The argument has mostly been about the effect of the backlog in a DoS attack, not against making it configurable.
I model the situation like this: A factor k of all incoming connections are DoS generators during an attack. The server handles the connections slower than they come in, and the backlog becomes full so connections get rejected with a factor l. Of those rejected connections would the same factor k as above be DoS generators. The longer backlog don't affect the speed in which the server is processing the incoming connections. So barring transient effects none of this is affected by the backlog length.
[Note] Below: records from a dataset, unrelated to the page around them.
(** What a turn of a loop gives its body: [__h], [__key] and [_z]. *)
Record entry : Type := Entry { e_h : Z; e_key : option loc; e_val : zval }.

(** [sizeof(zval) + (~HT_FLAGS(ht) & HASH_FLAG_PACKED) * ...], in a [size_t], and
    the plain variant it replaces. *)
Definition ZEND_HASH_ELEMENT_SIZE (ht : HashTable) : Z :=
  u64 (sizeof_zval + Z.land (Z.lxor (HT_FLAGS ht) 0xffffffff) HASH_FLAG_PACKED
                     * ((sizeof_Bucket - sizeof_zval) / HASH_FLAG_PACKED)).
Definition ZEND_HASH_ELEMENT_SIZE_plain (ht : HashTable) : Z :=
  if HT_IS_PACKED ht then sizeof_zval else sizeof_Bucket.

Definition ZEND_HASH_ELEMENT_EX (idx size : Z) : Z := idx * size.
Definition ZEND_HASH_NEXT_ELEMENT (el size : Z) : Z := el + size.
Definition ZEND_HASH_PREV_ELEMENT (el size : Z) : Z := el - size.

Section loops.
Context {S : Type}.
Implicit Types (s : S) (ht : HashTable).

(** [if (Z_TYPE_P(_z) == IS_UNDEF) continue;] and the body of the loop. *)
Definition turn (body : entry → S → control S) (e : entry) (s : S) : control S :=
  if zval_get_type (e_val e) =? IS_UNDEF then Next s else body e s.

(** The rest of the loop after a turn. *)
Definition continue_with (c : control S) (rest : S → option (control S)) : option (control S) :=
  match c with Next s => rest s | Break s => Some (Break s) end.

(** [_ZEND_HASH_FOREACH_VAL]: [_count] turns, the element pointer one size further
    each time. *)
Fixpoint foreach_val_loop ht (body : entry → S → control S) (count : nat) (size z : Z) s
    : option (control S) :=
  match count with
  | O => Some (Next s)
  | Datatypes.S count =>
      v ← zval_at ht z;
      continue_with (turn body (Entry 0 None v) s)
        (foreach_val_loop ht body count size (ZEND_HASH_NEXT_ELEMENT z size))
  end.
Definition ZEND_HASH_FOREACH_VAL ht body s : option (control S) :=
  foreach_val_loop ht body (Z.to_nat (nNumUsed ht)) (ZEND_HASH_ELEMENT_SIZE ht) 0 s.

Fixpoint reverse_foreach_val_loop ht (body : entry → S → control S) (idx : nat) (size z : Z) s
    : option (control S) :=
  match idx with
  | O => Some (Next s)
  | Datatypes.S idx =>
      let z := ZEND_HASH_PREV_ELEMENT z size in
      v ← zval_at ht z;
      continue_with (turn body (Entry 0 None v) s) (reverse_foreach_val_loop ht body idx size z)
  end.
Definition ZEND_HASH_REVERSE_FOREACH_VAL ht body s : option (control S) :=
  let size := ZEND_HASH_ELEMENT_SIZE ht in
  reverse_foreach_val_loop ht body (Z.to_nat (nNumUsed ht)) size
    (ZEND_HASH_ELEMENT_EX (nNumUsed ht) size) s.

(** The value an [IS_INDIRECT] value stands for, in the memory of the slots that
    such values point to. *)
Definition Z_INDIRECT (mem : gmap loc zval) (v : zval) : option zval :=
  match z_value v with VPtr (Some l) => mem !! l | _ => None end.
Definition follow (indirect : bool) (mem : gmap loc zval) (v : zval) : option zval :=
  if indirect && (zval_get_type v =? IS_INDIRECT) then Z_INDIRECT mem v else Some v.

Definition entry_of (b : Bucket) (v : zval) : entry := Entry (b_h b) (b_key b) v.

(** [ZEND_HASH_FOREACH_FROM]: packed and mixed tables in one loop. *)
Fixpoint foreach_loop ht (indirect : bool) mem (body : entry → S → control S) (count : nat) (idx z : Z) s
    : option (control S) :=
  match count with
  | O => Some (Next s)
  | Datatypes.S count =>
      if HT_IS_PACKED ht then
        v ← zval_at ht z;
        continue_with (turn body (Entry idx None v) s)
          (foreach_loop ht indirect mem body count (u32 (idx + 1)) (z + sizeof_zval))
      else
        p ← bucket_at ht z;
        v ← follow indirect mem (b_val p);
        continue_with (turn body (entry_of p v) s)
          (foreach_loop ht indirect mem body count idx (z + sizeof_Bucket))
  end.
Definition ZEND_HASH_FOREACH_FROM ht indirect mem from body s : option (control S) :=
  foreach_loop ht indirect mem body (Z.to_nat (u32 (nNumUsed ht - from))) from
    (ZEND_HASH_ELEMENT_EX from (ZEND_HASH_ELEMENT_SIZE ht)) s.
Definition ZEND_HASH_FOREACH ht indirect mem body s : option (control S) :=
  ZEND_HASH_FOREACH_FROM ht indirect mem 0 body s.

Fixpoint reverse_foreach_loop ht (indirect : bool) mem (body : entry → S → control S) (idx : nat) (z : Z) s
    : option (control S) :=
  match idx with
  | O => Some (Next s)
  | Datatypes.S idx =>
      if HT_IS_PACKED ht then
        let z := z - sizeof_zval in
        v ← zval_at ht z;
        continue_with (turn body (Entry (Z.of_nat idx) None v) s)
          (reverse_foreach_loop ht indirect mem body idx z)
      else
        let z := z - sizeof_Bucket in
        p ← bucket_at ht z;
        v ← follow indirect mem (b_val p);
        continue_with (turn body (entry_of p v) s) (reverse_foreach_loop ht indirect mem body idx z)
  end.
Definition ZEND_HASH_REVERSE_FOREACH ht indirect mem body s : option (control S) :=
  reverse_foreach_loop ht indirect mem body (Z.to_nat (nNumUsed ht))
    (ZEND_HASH_ELEMENT_EX (nNumUsed ht) (ZEND_HASH_ELEMENT_SIZE ht)) s.

(** [ZEND_HASH_MAP_FOREACH_FROM]: a bucket pointer from [arData + from] to
    [arData + nNumUsed]; [fuel] bounds the turns. *)
Fixpoint map_foreach_loop ht (indirect : bool) mem (body : entry → S → control S) (fuel : nat) (p end_ : Z) s
    : option (control S) :=
  match fuel with
  | O => None
  | Datatypes.S fuel =>
      if p =? end_ then Some (Next s)
      else
        b ← bucket_at ht p;
        v ← follow indirect mem (b_val b);
        continue_with (turn body (entry_of b v) s)
          (map_foreach_loop ht indirect mem body fuel (p + sizeof_Bucket) end_)
  end.
Definition ZEND_HASH_MAP_FOREACH_FROM ht indirect mem from body s : option (control S) :=
  if HT_IS_PACKED ht then None
  else map_foreach_loop ht indirect mem body (Datatypes.S (Z.to_nat (nNumUsed ht))) (from * sizeof_Bucket)
         (nNumUsed ht * sizeof_Bucket) s.
Definition ZEND_HASH_MAP_FOREACH ht indirect mem body s : option (control S) :=
  ZEND_HASH_MAP_FOREACH_FROM ht indirect mem 0 body s.

Fixpoint map_reverse_foreach_loop ht (indirect : bool) mem (body : entry → S → control S) (idx : nat) (p : Z) s
    : option (control S) :=
  match idx with
  | O => Some (Next s)
  | Datatypes.S idx =>
      let p := p - sizeof_Bucket in
      b ← bucket_at ht p;
      v ← follow indirect mem (b_val b);
      continue_with (turn body (entry_of b v) s) (map_reverse_foreach_loop ht indirect mem body idx p)
  end.
Definition ZEND_HASH_MAP_REVERSE_FOREACH ht indirect mem body s : option (control S) :=
  if HT_IS_PACKED ht then None
  else map_reverse_foreach_loop ht indirect mem body (Z.to_nat (nNumUsed ht)) (nNumUsed ht * sizeof_Bucket) s.

(** [ZEND_HASH_PACKED_FOREACH_FROM]; [_idx] is a [zend_ulong] here. *)
Fixpoint packed_foreach_loop ht (body : entry → S → control S) (fuel : nat) (z end_ idx : Z) s
    : option (control S) :=
  match fuel with
  | O => None
  | Datatypes.S fuel =>
      if z =? end_ then Some (Next s)
      else
        v ← zval_at ht z;
        continue_with (turn body (Entry idx None v) s)
          (packed_foreach_loop ht body fuel (z + sizeof_zval) end_ (u64 (idx + 1)))
  end.
Definition ZEND_HASH_PACKED_FOREACH_FROM ht from body s : option (control S) :=
  if HT_IS_PACKED ht then
    packed_foreach_loop ht body (Datatypes.S (Z.to_nat (nNumUsed ht))) (from * sizeof_zval)
      (nNumUsed ht * sizeof_zval) from s
  else None.
Definition ZEND_HASH_PACKED_FOREACH ht body s : option (control S) :=
  ZEND_HASH_PACKED_FOREACH_FROM ht 0 body s.

Fixpoint packed_reverse_foreach_loop ht (body : entry → S → control S) (idx : nat) (z : Z) s
    : option (control S) :=
  match idx with
  | O => Some (Next s)
  | Datatypes.S idx =>
      let z := z - sizeof_zval in
      v ← zval_at ht z;
      continue_with (turn body (Entry (Z.of_nat idx) None v) s) (packed_reverse_foreach_loop ht body idx z)
  end.
Definition ZEND_HASH_PACKED_REVERSE_FOREACH ht body s : option (control S) :=
  if HT_IS_PACKED ht then
    packed_reverse_foreach_loop ht body (Z.to_nat (nNumUsed ht)) (nNumUsed ht * sizeof_zval) s
  else None.
End loops.
End Iter.
Export Iter.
The only effect I can see is that the longer backlog in itself consumes more system resources. With a reasonable queue implementation, the only resource that can be significantly taxed would be the available port numbers for incoming connections. So it could affect connections to other applications on the server, as you've pointed out. But besides that the DoS would be just as bad anyway.
/ Martin Stjernholm, Roxen IS
Previous text:
2003-01-22 16:12: Subject: Re: Stdio.port listen() backlog again...
On Wed, Jan 22, 2003 at 03:55:03PM +0100, Per Hedbor () @ Pike (-) developers forum wrote:
The backlog size does not change the number of connections that can be opened. At all.
OK, not opened - waiting to be accepted. Currently there is no way to notify the client that service is unavailable due to high server load, with backlog we can do this.
Otherwise the server has to accept every connection and immediately close it (not every protocol supports "5xx Service not available").
Well, but now I would like to ask - the Pike team is strongly against backlog parameter or what? :) If against, I would like to know why.